Note that the above services are only exempt from Stark if located off the hospital’s premises. If rendered on the hospital’s premises, the service will likely become an “inpatient or outpatient hospital service” and thereby again become subject to the Stark rules. It may still be possible to comply with Stark in this situation, but there will be more legal obstacles to overcome.

Another way that physicians and hospitals can co-venture is with respect to joint ownership of equipment or real estate that is leased either to the hospital or to a separate physician venture. For instance, a hospital seeking funds for a new medical office building could give up a substantial portion of equity in the venture in return for capital funds from the physicians. So long as the rental rate is priced at fair market value and meets other important legal requirements (lease in writing, for at least one year, payments fixed in advance), the venture can be expected to withstand legal challenge. The physicians gain access to an investment providing them with a respectable return (and potential future appreciation!), and the hospital achieves closer ties with its physicians, plus a reduced capital budget.

The joint ventured office building is an example of a typical hospital-driven project, where the hospital reduces its capital budget by involving physicians. However, the venture could just as easily be physician-driven, such as with an ambulatory service center that the physicians are unwilling to finance by themselves. Involving the hospital as an investor enables the physicians to achieve the desired goal of building an ASC without having to bear the full cost of the venture by themselves. The hospital may also be a desirable partner in this context due to its superior access to capital markets and its “clout” in negotiating facility payment rates with commercial insurers.

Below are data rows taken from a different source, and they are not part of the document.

(* ===== verification/ConnectionAccounting.v ===== *)
(** * The accounting of connections

    [connection_accounting]: however the accept threads, the reactor and the
    workers interleave, the limits hold, the counters are exact, only addresses
    of the access control list are served, and every open descriptor has one
    holder.  The runs are those in which a number that the reactor has closed on
    a failed registration is not in use again when [AcceptLoop] closes it a
    second time; [Hazards] shows what happens otherwise. *)

From S2P Require Import Prelude NetworkUtils ConnectionAcceptor.
#[local] Open Scope Z_scope.

Section accounting.
Context {inet : Inet} (config : bool → ServerConfig).

(** ** The accounts of one acceptor *)

(** The connections of one address. *)
Definition ip_count (ip : string) (m : gmap Z string) : nat := size (filter (λ kv : Z * string, kv.2 = ip) m).

Record acc_ok (u : bool) (a : Acceptor) : Prop := {
  acc_ips : if u then fd_to_ip_ a = ∅ else dom (fd_to_ip_ a) = active_fds_ a;
  acc_per_ip : ∀ ip, per_ip_connections_ a !! ip = if bool_decide (ip_count ip (fd_to_ip_ a) = 0%nat) then None else Some (Z.of_nat (ip_count ip (fd_to_ip_ a)));
  acc_allowed : ∀ fd ip, fd_to_ip_ a !! fd = Some ip → counted ip = true ∧ acl_allows (config u) u ip = true;
  acc_limit : Z.of_nat (size (active_fds_ a)) ≤ Z.max 0 (max_connections (config u));
  acc_ip_limit : 0 < max_connections_per_ip (config u) → ∀ ip, Z.of_nat (ip_count ip (fd_to_ip_ a)) ≤ max_connections_per_ip (config u)
}.

Lemma acl_counted ip : acl_allows (config false) false ip = true → counted ip = true.
Proof.
  unfold acl_allows, IsIPAllowed, ParseIPv4, counted. cbn. case_bool_decide; [done|]. destruct inet_pton_not as [H1 H2].
  destruct (decide (ip = "")) as [->|Hn1]; [by rewrite H1|]. destruct (decide (ip = "unix")) as [->|Hn2]; [by rewrite H2|].
  intros _. by rewrite !bool_decide_false by done.
Qed.

Lemma ip_count_insert fd ip ip' (m : gmap Z string) : m !! fd = None →
  ip_count ip' (<[fd := ip]> m) = ((if bool_decide (ip = ip') then 1 else 0) + ip_count ip' m)%nat.
Proof.
  intros Hn. unfold ip_count. rewrite map_filter_insert. cbn. case_decide as E; [rewrite bool_decide_true by done|rewrite bool_decide_false by done].
  - rewrite map_size_insert_None; [done|]. rewrite map_lookup_filter_None. by left.
  - by rewrite delete_id.
Qed.

Lemma ip_count_delete fd ip ip' (m : gmap Z string) : m !! fd = Some ip →
  ip_count ip' m = ((if bool_decide (ip = ip') then 1 else 0) + ip_count ip' (delete fd m))%nat.
Proof.
  intros Hs. pose proof (ip_count_insert fd ip ip' (delete fd m) (lookup_delete_eq _ _)) as H. by rewrite insert_delete_id in H.
Qed.

Lemma Track_ok u fd ip a :
  acc_ok u a → fd ∉ active_fds_ a → Z.of_nat (size (active_fds_ a)) < max_connections (config u) →
  acl_allows (config u) u ip = true → (u = true → ip = "unix") → per_ip_limit_reached (config u) ip a = false →
  acc_ok u (Track fd ip a).
Proof.
  intros [H1 H2 H3 H4 H5] Hfd Hmax Hacl Hu Hip. unfold Track.
  assert (Hsize : size ({[fd]} ∪ active_fds_ a) = S (size (active_fds_ a))).
  { rewrite size_union by set_solver. by rewrite size_singleton. }
  destruct (counted ip) eqn:Hc.
  - assert (u = false) as -> by (destruct u; [by rewrite Hu in Hc|done]).
    assert (Hn : fd_to_ip_ a !! fd = None) by (apply not_elem_of_dom; by rewrite H1).
    pose proof (λ ip', ip_count_insert fd ip ip' (fd_to_ip_ a) Hn) as Hcnt.
    split; cbn.
    + by rewrite dom_insert_L, H1.
    + intros ip'. rewrite Hcnt. destruct (decide (ip = ip')) as [<-|Hne].
      * rewrite lookup_insert_eq, (bool_decide_true (ip = ip)), bool_decide_false, H2 by (done || lia). case_bool_decide as E; cbn; f_equal; lia.
      * rewrite lookup_insert_ne, (bool_decide_false (ip = ip')) by done. apply H2.
    + intros fd' ip'. destruct (decide (fd' = fd)) as [->|Hne]; [rewrite lookup_insert_eq; by intros [= <-]|].
      rewrite lookup_insert_ne by done. apply H3.
    + rewrite Hsize. lia.
    + intros Hpos ip'. rewrite Hcnt. specialize (H5 Hpos). destruct (decide (ip = ip')) as [<-|Hne]; [|rewrite bool_decide_false by done; apply H5].
      rewrite bool_decide_true by done. unfold per_ip_limit_reached in Hip. rewrite (proj2 (Z.ltb_lt _ _) Hpos), Hc, H2 in Hip. cbn in Hip.
      case_bool_decide as E; [lia|]. apply Z.leb_gt in Hip. lia.
  - destruct u; [|by rewrite acl_counted in Hc]. split; cbn; try done. rewrite Hsize. lia.
Qed.

Lemma RemoveConnection_ok u fd a : acc_ok u a → acc_ok u (RemoveConnection fd a).
Proof.
  intros [H1 H2 H3 H4 H5]. unfold RemoveConnection.
  assert (Hsize : (size (active_fds_ a ∖ {[fd]}) ≤ size (active_fds_ a))%nat) by (apply subseteq_size; set_solver).
  destruct (fd_to_ip_ a !! fd) as [ip|] eqn:Hip.
  - destruct u; [by rewrite H1 in Hip|]. pose proof (λ ip', ip_count_delete fd ip ip' (fd_to_ip_ a) Hip) as Hcnt.
    pose proof (Hcnt ip) as Hself. rewrite bool_decide_true in Hself by done.
    rewrite H2, bool_decide_false by lia. cbn [default from_option id]. rewrite (proj2 (Z.ltb_lt 0 _)) by lia.
    split; cbn.
    + rewrite dom_delete_L, H1. done.
    + intros ip'. specialize (Hcnt ip'). destruct (decide (ip = ip')) as [<-|Hne].
      * destruct (Z.eqb_spec (Z.of_nat (ip_count ip (fd_to_ip_ a)) - 1) 0).
        -- rewrite lookup_delete_eq, bool_decide_true by lia. done.
        -- rewrite lookup_insert_eq, bool_decide_false by lia. f_equal. lia.
      * rewrite bool_decide_false in Hcnt by done. cbn in Hcnt. rewrite <- Hcnt, <- H2.
        destruct (_ =? 0); [by rewrite lookup_delete_ne|by rewrite lookup_insert_ne].
    + intros fd' ip' [_ Hl]%lookup_delete_Some. by eapply H3.
    + lia.
    + intros Hpos ip'. specialize (H5 Hpos ip'). specialize (Hcnt ip'). lia.
  - split; cbn; try done; [|lia]. destruct u; [done|]. rewrite <- H1. apply not_elem_of_dom in Hip. set_solver.
Qed.

Lemma Remove_active fd fd' a : fd' ∈ active_fds_ (RemoveConnection fd a) ↔ fd' ∈ active_fds_ a ∧ fd' ≠ fd.
Proof. unfold RemoveConnection. destruct (fd_to_ip_ a !! fd); cbn; set_solver. Qed.

Lemma Track_active fd ip fd' a : fd' ∈ active_fds_ (Track fd ip a) ↔ fd' = fd ∨ fd' ∈ active_fds_ a.
Proof. unfold Track. destruct (counted ip); cbn; set_solver. Qed.
End accounting.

The examples above all contemplate joint ownership in the venture by hospital and physicians. However, that is not only way of bringing hospitals and physicians together for their mutual benefit. For instance, we are aware of one hospital system that has reported successfully contracting with physicians to provide ASC management services, with respect to an ASC not owned by the physicians. While many hospital executives do not view physicians as “managerial material,” this hospital system has apparently had good success paying physicians for bona fide ASC management services, with performance based compensation. The hospital achieves closer ties to the physicians, and the physicians, through their ASC management entity, gain access to another source of compensation for their services.

What legal concerns should physicians have when considering such joint ventures? The most problematic ventures, from a health care attorney’s perspective, are deals in which an existing business or arrangement is legally restructured so that nothing changes except for the flow of dollars. If the physicians are not contributing anything new to the venture, such as money, business expertise or assumption of business risk, but are (in the end) capturing additional dollars out of existing referral patterns, then the OIG may conclude that the only reason for the transaction is to reward the physicians for their referrals. This is type of arrangement that the OIG warned against in its 2003 “Special Advisory Bulletin” on “Contractual Joint Ventures” and more recently in its December 2004 Advisory Opinion criticizing a pathology “condo lab” arrangement.

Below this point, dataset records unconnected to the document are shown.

(** [while (changed)]; [None] when the fuel runs out. *)
Fixpoint greedy (fuel : nat) h query (query_norm : Z) (layer cur_node : nat) : option nat :=
  match fuel with
  | O => None
  | S fuel =>
    let '(node, changed) := greedy_pass h query query_norm layer cur_node in
    if changed then greedy fuel h query query_norm layer node else Some node
  end.

(** The layers from the top down to [low], which is excluded. *)
Definition layers_above (top low : nat) : list nat := reverse (seq (S low) (top - low)).

Fixpoint descend h query (query_norm : Z) (layers : list nat) (cur_node : nat) : option nat :=
  match layers with
  | [] => Some cur_node
  | l :: layers => node ← greedy (S (length (nodes_ h))) h query query_norm l cur_node; descend h query query_norm layers node
  end.

(** ** Search of one layer *)

Record LayerSearch : Type := MkLayerSearch {
  visited : gset nat;
  to_visit : list (Z * nat);
  candidates : list (Z * nat)
}.

Definition max_pop (l : list (Z * nat)) : list (Z * nat) := delete (max_top l) l.
Definition max_front (l : list (Z * nat)) : Z * nat := default (f32_zero, 0%nat) (l !! max_top l).

Definition visit_neighbor h query (query_norm ef : Z) (st : LayerSearch) (neighbor_id : nat) : LayerSearch :=
  if bool_decide (neighbor_id ∈ visited st) then st
  else
    let visited := {[neighbor_id]} ∪ visited st in
    let dist := ComputeDistance h query query_norm neighbor_id in
    if (Z.of_nat (length (candidates st)) <? ef) || f32_ltb (heap_min (candidates st)).1 dist
    then
      let cands := candidates st ++ [(dist, neighbor_id)] in
      MkLayerSearch visited (to_visit st ++ [(dist, neighbor_id)])
        (if ef <? Z.of_nat (length cands) then heap_pop cands else cands)
    else MkLayerSearch visited (to_visit st) (candidates st).

Fixpoint layer_loop (fuel : nat) h query (query_norm ef : Z) (layer : nat) (st : LayerSearch) : option LayerSearch :=
  if bool_decide (to_visit st = []) then Some st
  else
    match fuel with
    | O => None
    | S fuel =>
      let '(c_dist, c_id) := max_front (to_visit st) in
      if f32_ltb c_dist (heap_min (candidates st)).1 && (ef <=? Z.of_nat (length (candidates st))) then Some st
      else
        let st := MkLayerSearch (visited st) (max_pop (to_visit st)) (candidates st) in
        match neighbors (node_at h c_id) !! layer with
        | None => layer_loop fuel h query query_norm ef layer st
        | Some ns => layer_loop fuel h query query_norm ef layer (fold_left (visit_neighbor h query query_norm ef) ns st)
        end
    end.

The better scenario, from the health care attorney’s perspective, is a de novo venture where there will be a new equipment acquisition, new building or truly new service, with the physician investors contributing money, expertise or at least business risk. With such a contribution or commitment by the physicians, the arrangement may be have unacceptably high risks from a legal perspective.

Daniel M. Bernick, Esq., M.B.A. is an attorney and shareholder of Health Care Law Associates, in Plymouth Meeting, Pa.